◆ **ASSIGNMENT**
Pull every line containing "stdpp" from the data.

◆ ◆ ◆ ◆ ◆

(** The search and the duplicate test of an insertion into a list. *)
Lemma insert_prefix l junk id :
  ids_ok l -> exists x, search_pos l id x /\
  mdb_idl_insert mode_check (Z.of_nat (length l) :: l ++ junk) id =
    if decide (id ∈ l) then Some (-1, Z.of_nat (length l) :: l ++ junk) else
    let n := Z.of_nat (length l) + 1 in
    let ids := n :: l ++ junk in
    ids ← (if n >=? MDB_IDL_DB_MAX then idl_insert_overflow ids id
           else
             tail ← mem_read ids (Z.to_nat x) (Z.to_nat (n - x));
             ids ← mem_write ids (Z.to_nat (x + 1)) tail;
             arr_set ids x id);
    _ ← idl_selfcheck mode_check ids;
    Some (0, ids).
Proof.
  intros Hl. pose proof (ids_len_small l Hl). pose proof Hl as [Ha _ _].
  destruct (idl_search_ok l junk id Hl) as (x & Hs & Hx). exists x. split; [done|].
  unfold mdb_idl_insert. rewrite selfcheck_ok by done. cbn [mbind option_bind].
  unfold MDB_IDL_IS_RANGE. rewrite arr_get_0. cbn [mbind option_bind].
  rewrite not_range by done. rewrite Hs. cbn [mbind option_bind].
  pose proof Hx as (Hx0 & _ & _). case_if; zb; [lia|]. cbn [mbind option_bind].
  assert ((if x <=? Z.of_nat (length l) then y ← arr_get (Z.of_nat (length l) :: l ++ junk) x; Some (y =? id)
           else Some false) = Some (bool_decide (id ∈ l))) as ->.
  { pose proof (search_pos_found l id x Ha Hx) as Hf. case_if; zb.
    - rewrite idl_get_list by lia.
      destruct (lookup_lt_is_Some_2 l (Z.to_nat (x - 1))) as [y Hy]; [lia|]. rewrite Hy in *.
      simpl. f_equal. apply Bool.eq_iff_eq_true. rewrite Z.eqb_eq, bool_decide_eq_true, Hf.
      split; congruence.
    - f_equal. symmetry. apply bool_decide_eq_false. rewrite Hf.
      rewrite lookup_ge_None_2 by lia. done. }
  cbn [mbind option_bind]. destruct (decide (id ∈ l)) as [Hin|Hni].
  { by rewrite bool_decide_eq_true_2. }
  rewrite bool_decide_eq_false_2 by done. rewrite uwrap_small by lia.
  rewrite arr_set_0. done.
Qed.

Lemma insert_list_spec l j0 junk id :
  ids_ok l -> id ∉ l -> Z.of_nat (length l) + 1 < MDB_IDL_DB_MAX ->
  exists x, search_pos l id x /\
  mdb_idl_insert mode_check (Z.of_nat (length l) :: l ++ j0 :: junk) id =
    Some (0, Z.of_nat (length (insert_at l id x)) :: insert_at l id x ++ junk).
Proof.
  intros Hl Hni Hn. change MDB_IDL_DB_MAX with 65535 in *.
  destruct (insert_prefix l (j0 :: junk) id Hl) as (x & Hx & ->). exists x. split; [done|].
  rewrite decide_False by done. cbn zeta. change MDB_IDL_DB_MAX with 65535.
  pose proof Hx as (Hx0 & _ & _). case_if; zb; [lia|].
  rewrite insert_cells by (done || lia). cbn [mbind option_bind].
  replace (Z.of_nat (length l) + 1) with (Z.of_nat (length (insert_at l id x)))
    by (rewrite insert_at_length; lia).
  rewrite selfcheck_ok; [done|apply insert_at_asc; [apply Hl|done|done]|rewrite insert_at_length; lia].
Qed.
(* ===== verification/IdlTheorems.v ===== *)
(** * The theorems about ID lists

    Search, insertion, intersection, union, unsorted appending and the lists of
    ID/value pairs, each with an example, and two places where idl.c does not
    do what its comments say. *)

From stdpp Require Import sorting.
From stdpp Require Import base list numbers option.
From S2P Require Import Prelude Idl IdlProofs IdlSets IdlUnion.

Local Open Scope Z_scope.

(** @: [mdb_idl_search] terminates and returns the position of [id] in a
    sorted list or, when it is not there, of the first larger ID: everything
    before is smaller, nothing from there on is. *)
Theorem mdb_idl_search_finds (mode_check : bool) (l junk : list Z) (id : Z) :
  ids_ok l ->
  exists x, mdb_idl_search mode_check (Z.of_nat (length l) :: l ++ junk) id = Some x /\
    1 <= x <= Z.of_nat (length l) + 1 /\
    (forall i y, l !! i = Some y -> (Z.of_nat i < x - 1 -> y < id) /\ (x - 1 <= Z.of_nat i -> id <= y)) /\
    (id ∈ l <-> l !! Z.to_nat (x - 1) = Some id).
Proof.
  intros Hl. destruct (idl_search_ok mode_check l junk id Hl) as (x & Hs & Hx). exists x.
  split; [done|]. pose proof (search_pos_found l id x (ids_asc _ Hl) Hx). destruct Hx as (? & Hlo & Hhi).
  split_and!; try done; try lia; try tauto. intros i y Hi. split; intros; eauto.
Qed.

Lemma sample_ids_ok l : bool_decide (StronglySorted Z.lt l) && forallb (fun x => (0 <? x) && (x <? NOID)) l
  && (Z.of_nat (length l) <=? MDB_IDL_UM_MAX) = true -> ids_ok l.
Proof.
  intros H. zb. split; [by eapply bool_decide_eq_true_1|apply list.Forall_forall|done].
  rewrite forallb_forall in H1. intros x Hx%list_elem_of_In. apply H1 in Hx. zb. by split.
Qed.

Lemma mdb_idl_search_finds_witness :
  exists x, mdb_idl_search true [3; 2; 5; 9; 0] 6 = Some x /\ 1 <= x <= 4 /\
    (forall i y, [2; 5; 9] !! i = Some y -> (Z.of_nat i < x - 1 -> y < 6) /\ (x - 1 <= Z.of_nat i -> 6 <= y)) /\
    (6 ∈ [2; 5; 9] <-> [2; 5; 9] !! Z.to_nat (x - 1) = Some 6).
Proof. apply (mdb_idl_search_finds true [2; 5; 9] [0] 6). apply sample_ids_ok. vm_compute. reflexivity. Defined.

(** C16: [mdb_idl_insert] keeps the representation sorted and adds the ID: it returns -1
    exactly when the ID was there already, and leaves the array unchanged; a list of
    fewer than [MDB_IDL_DB_MAX] IDs with the new one stays a list, with exactly this one
    more; from [MDB_IDL_DB_MAX] IDs on, and not before, the result is the smallest range
    around the IDs; a range is widened up to the ID. *)
Theorem mdb_idl_insert_correct (mode_check : bool) (s : idset) (junk : list Z) (id : Z) :
  set_ok s -> id_ok id -> junk <> [] ->
  exists rc ids' s', mdb_idl_insert mode_check (set_cells s junk) id = Some (rc, ids') /\
    repr ids' s' /\ set_ok s' /\ (rc = -1 <-> set_mem s id) /\ (rc = -1 -> ids' = set_cells s junk) /\
    (rc <> -1 -> rc = 0 /\
      match s, s' with
      | SList l, SList l' => Z.of_nat (length l) + 1 < MDB_IDL_DB_MAX /\ length l' = S (length l) /\ forall x, x ∈ l' <-> x = id \/ x ∈ l
      | SList l, SRange lo hi => MDB_IDL_DB_MAX <= Z.of_nat (length l) + 1 /\
          (lo = id \/ lo ∈ l) /\ (hi = id \/ hi ∈ l) /\ forall x, x = id \/ x ∈ l -> lo <= x <= hi
      | SRange lo hi, s' => s' = SRange (Z.min lo id) (Z.max hi id)
      end).
Proof.
  intros Hs Hid Hj. pose proof Hid as [? ?]. destruct s as [l|lo hi]; cbn [set_ok set_cells set_mem] in *.
  - destruct (decide (id ∈ l)) as [Hin|Hni].
    { destruct (insert_prefix mode_check l junk id Hs) as (x & Hx & ->). rewrite decide_True by done.
      eexists _, _, (SList l). split; [done|]. split; [by eexists|]. split_and!; done. }
    destruct (decide (MDB_IDL_DB_MAX <= Z.of_nat (length l) + 1)) as [Hbig|Hsmall].
    + destruct (insert_overflow_spec mode_check l junk id Hs Hni Hbig) as (f & z & junk' & Hf & Hz & ->).
      assert (f ∈ l) as Hfl by (by eapply list_elem_of_lookup_2).
      assert (z ∈ l) as Hzl by (rewrite last_lookup in Hz; by eapply list_elem_of_lookup_2).
      pose proof Hs as [Ha Hv _]. rewrite list.Forall_forall in Hv.
      pose proof (Hv f Hfl) as [? ?]. pose proof (Hv z Hzl) as [? ?].
      eexists _, _, (SRange (Z.min f id) (Z.max z id)). split; [done|]. split; [by eexists|].
      pose proof (asc_bounds l f z f Ha Hf Hz Hfl). cbn [set_ok]. split; [lia|]. split; [done|]. split; [done|].
      intros _. split; [done|]. split; [done|]. split_and!.
      * destruct (Z.min_spec f id) as [[_ ->]|[_ ->]]; auto.
      * destruct (Z.max_spec z id) as [[_ ->]|[_ ->]]; auto.
      * intros x [->|Hx]; [lia|]. pose proof (asc_bounds l f z x Ha Hf Hz Hx). lia.
    + destruct junk as [|j0 junk]; [done|].
      destruct (insert_list_spec mode_check l j0 junk id Hs Hni ltac:(lia)) as (x & Hx & ->).
      eexists _, _, (SList (insert_at l id x)). split; [done|]. split; [by eexists|].
      split; [split|]; [by apply insert_at_asc; [apply Hs|..]| | |].
      * apply list.Forall_forall. intros y [->|Hy]%insert_at_elem; [done|].
        destruct Hs as [_ Hv _]. rewrite list.Forall_forall in Hv. auto.
      * rewrite insert_at_length. change MDB_IDL_UM_MAX with 131071. change MDB_IDL_DB_MAX with 65535 in *. lia.
      * split; [done|]. split; [done|]. intros _. split; [done|]. split; [lia|]. split; [apply insert_at_length|]. intros y. apply insert_at_elem.
  - unfold mdb_idl_insert.
    assert (idl_selfcheck mode_check (NOID :: lo :: hi :: junk) = Some tt) as ->.
    { unfold idl_selfcheck, idl_check. destruct mode_check; [|done]. simpl.
      unfold MDB_IDL_RANGE_FIRST, MDB_IDL_RANGE_LAST. simpl.
      by rewrite (proj2 (Z.leb_le lo hi)) by lia. }
    rewrite bind_ret. change (MDB_IDL_IS_RANGE (NOID :: lo :: hi :: junk)) with (Some true). rewrite bind_ret.
    destruct (range_insert_spec lo hi junk id) as (rc & lo' & hi' & -> & -> & -> & Hrc & Hor); [lia|lia|].
    eexists rc, _, (SRange _ _). split; [done|]. split; [by eexists|]. cbn [set_ok]. split; [lia|].
    split; [done|]. split.
    + intros Hm%Hrc. rewrite Z.min_l, Z.max_l by lia. done.
    + intros Hn. split; [lia|done].
Qed.

Lemma mdb_idl_insert_correct_witness :
  exists rc ids' s', mdb_idl_insert true [2; 3; 8; 0] 5 = Some (rc, ids') /\
    repr ids' s' /\ set_ok s' /\ (rc = -1 <-> set_mem (SList [3; 8]) 5) /\ (rc = -1 -> ids' = [2; 3; 8; 0]) /\
    (rc <> -1 -> rc = 0 /\
      match s' with
      | SList l' => 2 + 1 < MDB_IDL_DB_MAX /\ length l' = 3%nat /\ forall x, x ∈ l' <-> x = 5 \/ x ∈ [3; 8]
      | SRange lo hi => MDB_IDL_DB_MAX <= 2 + 1 /\
          (lo = 5 \/ lo ∈ [3; 8]) /\ (hi = 5 \/ hi ∈ [3; 8]) /\ forall x, x = 5 \/ x ∈ [3; 8] -> lo <= x <= hi
      end).
Proof.
  apply (mdb_idl_insert_correct true (SList [3; 8]) [0] 5).
  - apply sample_ids_ok. vm_compute. reflexivity.
  - unfold id_ok, NOID. lia.
  - done.
Defined.

(** @: [mdb_idl_intersection] never loses a common ID, and its result is
    exactly the intersection, for any mix of lists and ranges, except that when
    the larger first ID equals the smaller last ID the result is that one ID
    without a test that both contain it. *)
Theorem mdb_idl_intersection_correct (mode_check : bool) (sa sb : idset) (ja jb : list Z) :
  set_ok sa -> set_ok sb ->
  match sb with SList l => (S (length l) <= length (set_cells sa ja))%nat | _ => True end ->
  exists s' a' b', mdb_idl_intersection mode_check (set_cells sa ja) (set_cells sb jb) = Some (a', b') /\
    repr a' s' /\ set_ok s' /\
    (forall x, set_mem sa x -> set_mem sb x -> set_mem s' x) /\
    ((forall x, set_mem s' x -> set_mem sa x /\ set_mem sb x) \/
     (exists m, s' = SList [m] /\ (set_mem sa m \/ set_mem sb m) /\
        forall x, set_mem sa x -> set_mem sb x -> x = m)).
Proof. apply intersection_spec. Qed.

Lemma mdb_idl_intersection_correct_witness :
  exists s' a' b', mdb_idl_intersection true [NOID; 4; 90; 0; 0] [3; 2; 5; 8] = Some (a', b') /\
    repr a' s' /\ set_ok s' /\
    (forall x, set_mem (SRange 4 90) x -> set_mem (SList [2; 5; 8]) x -> set_mem s' x) /\
    ((forall x, set_mem s' x -> set_mem (SRange 4 90) x /\ set_mem (SList [2; 5; 8]) x) \/
     (exists m, s' = SList [m] /\ (set_mem (SRange 4 90) m \/ set_mem (SList [2; 5; 8]) m) /\
        forall x, set_mem (SRange 4 90) x -> set_mem (SList [2; 5; 8]) x -> x = m)).
Proof.
  apply (mdb_idl_intersection_correct true (SRange 4 90) (SList [2; 5; 8]) [0; 0] []).
  - unfold set_ok, NOID. lia.
  - apply sample_ids_ok. vm_compute. reflexivity.
  - simpl. lia.
Defined.

(** The comment "return a = a intersection b" does not hold in general:
    the intersection of {5} and {3, 7}, which have no ID in common, is {5}. *)
Theorem mdb_idl_intersection_inexact (mode_check : bool) :
  mdb_idl_intersection mode_check [1; 5; 0] [2; 3; 7; 0] = Some ([1; 5; 0], [2; 3; 7; 0]).
Proof. destruct mode_check; vm_compute; reflexivity. Qed.

(** @: [mdb_idl_union] computes the union of two ID sets; the result is a
    sorted list, or, when one operand is a range or the IDs do not fit the
    array, the smallest range around the union. *)
Theorem mdb_idl_union_correct (mode_check : bool) (sa sb : idset) (ja jb : list Z) :
  set_ok sa -> set_ok sb ->
  union_cells sa sb <= Z.of_nat (length (set_cells sa ja)) ->
  union_cells sa sb <= Z.of_nat (length (set_cells sb jb)) ->
  exists s' a' b', mdb_idl_union mode_check (set_cells sa ja) (set_cells sb jb) = Some (a', b') /\
    repr a' s' /\ set_ok s' /\ union_or_hull sa sb s'.
Proof. apply union_spec. Qed.

Lemma mdb_idl_union_correct_witness :
  exists s' a' b', mdb_idl_union true [2; 1; 6; 0; 0; 0; 0] [3; 2; 6; 8; 0; 0; 0] = Some (a', b') /\
    repr a' s' /\ set_ok s' /\ union_or_hull (SList [1; 6]) (SList [2; 6; 8]) s'.
Proof.
  apply (mdb_idl_union_correct true (SList [1; 6]) (SList [2; 6; 8]) [0; 0; 0; 0] [0; 0; 0]).
  - apply sample_ids_ok. vm_compute. reflexivity.
  - apply sample_ids_ok. vm_compute. reflexivity.
  - vm_compute. discriminate.
  - vm_compute. discriminate.
Defined.

(** @: [mdb_idl_append] does not keep what its comment promises ("a[1] is the
    min of the result and a[a[0]] is the max"): appending {5} to {1, 9} gives
    1, 9, 5, whose last ID is not the largest. *)
Theorem mdb_idl_append_last_not_max :
  mdb_idl_append [2; 1; 9; 0] [1; 5] = Some ([3; 1; 9; 5], [1; 5]) /\
  MDB_IDL_LAST [3; 1; 9; 5] = Some 5.
Proof. split; vm_compute; reflexivity. Qed.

◆ ◆ ◆ ◆ ◆

◆ **YOUR SOLUTION**
From stdpp Require Import sorting.
From stdpp Require Import base list numbers option.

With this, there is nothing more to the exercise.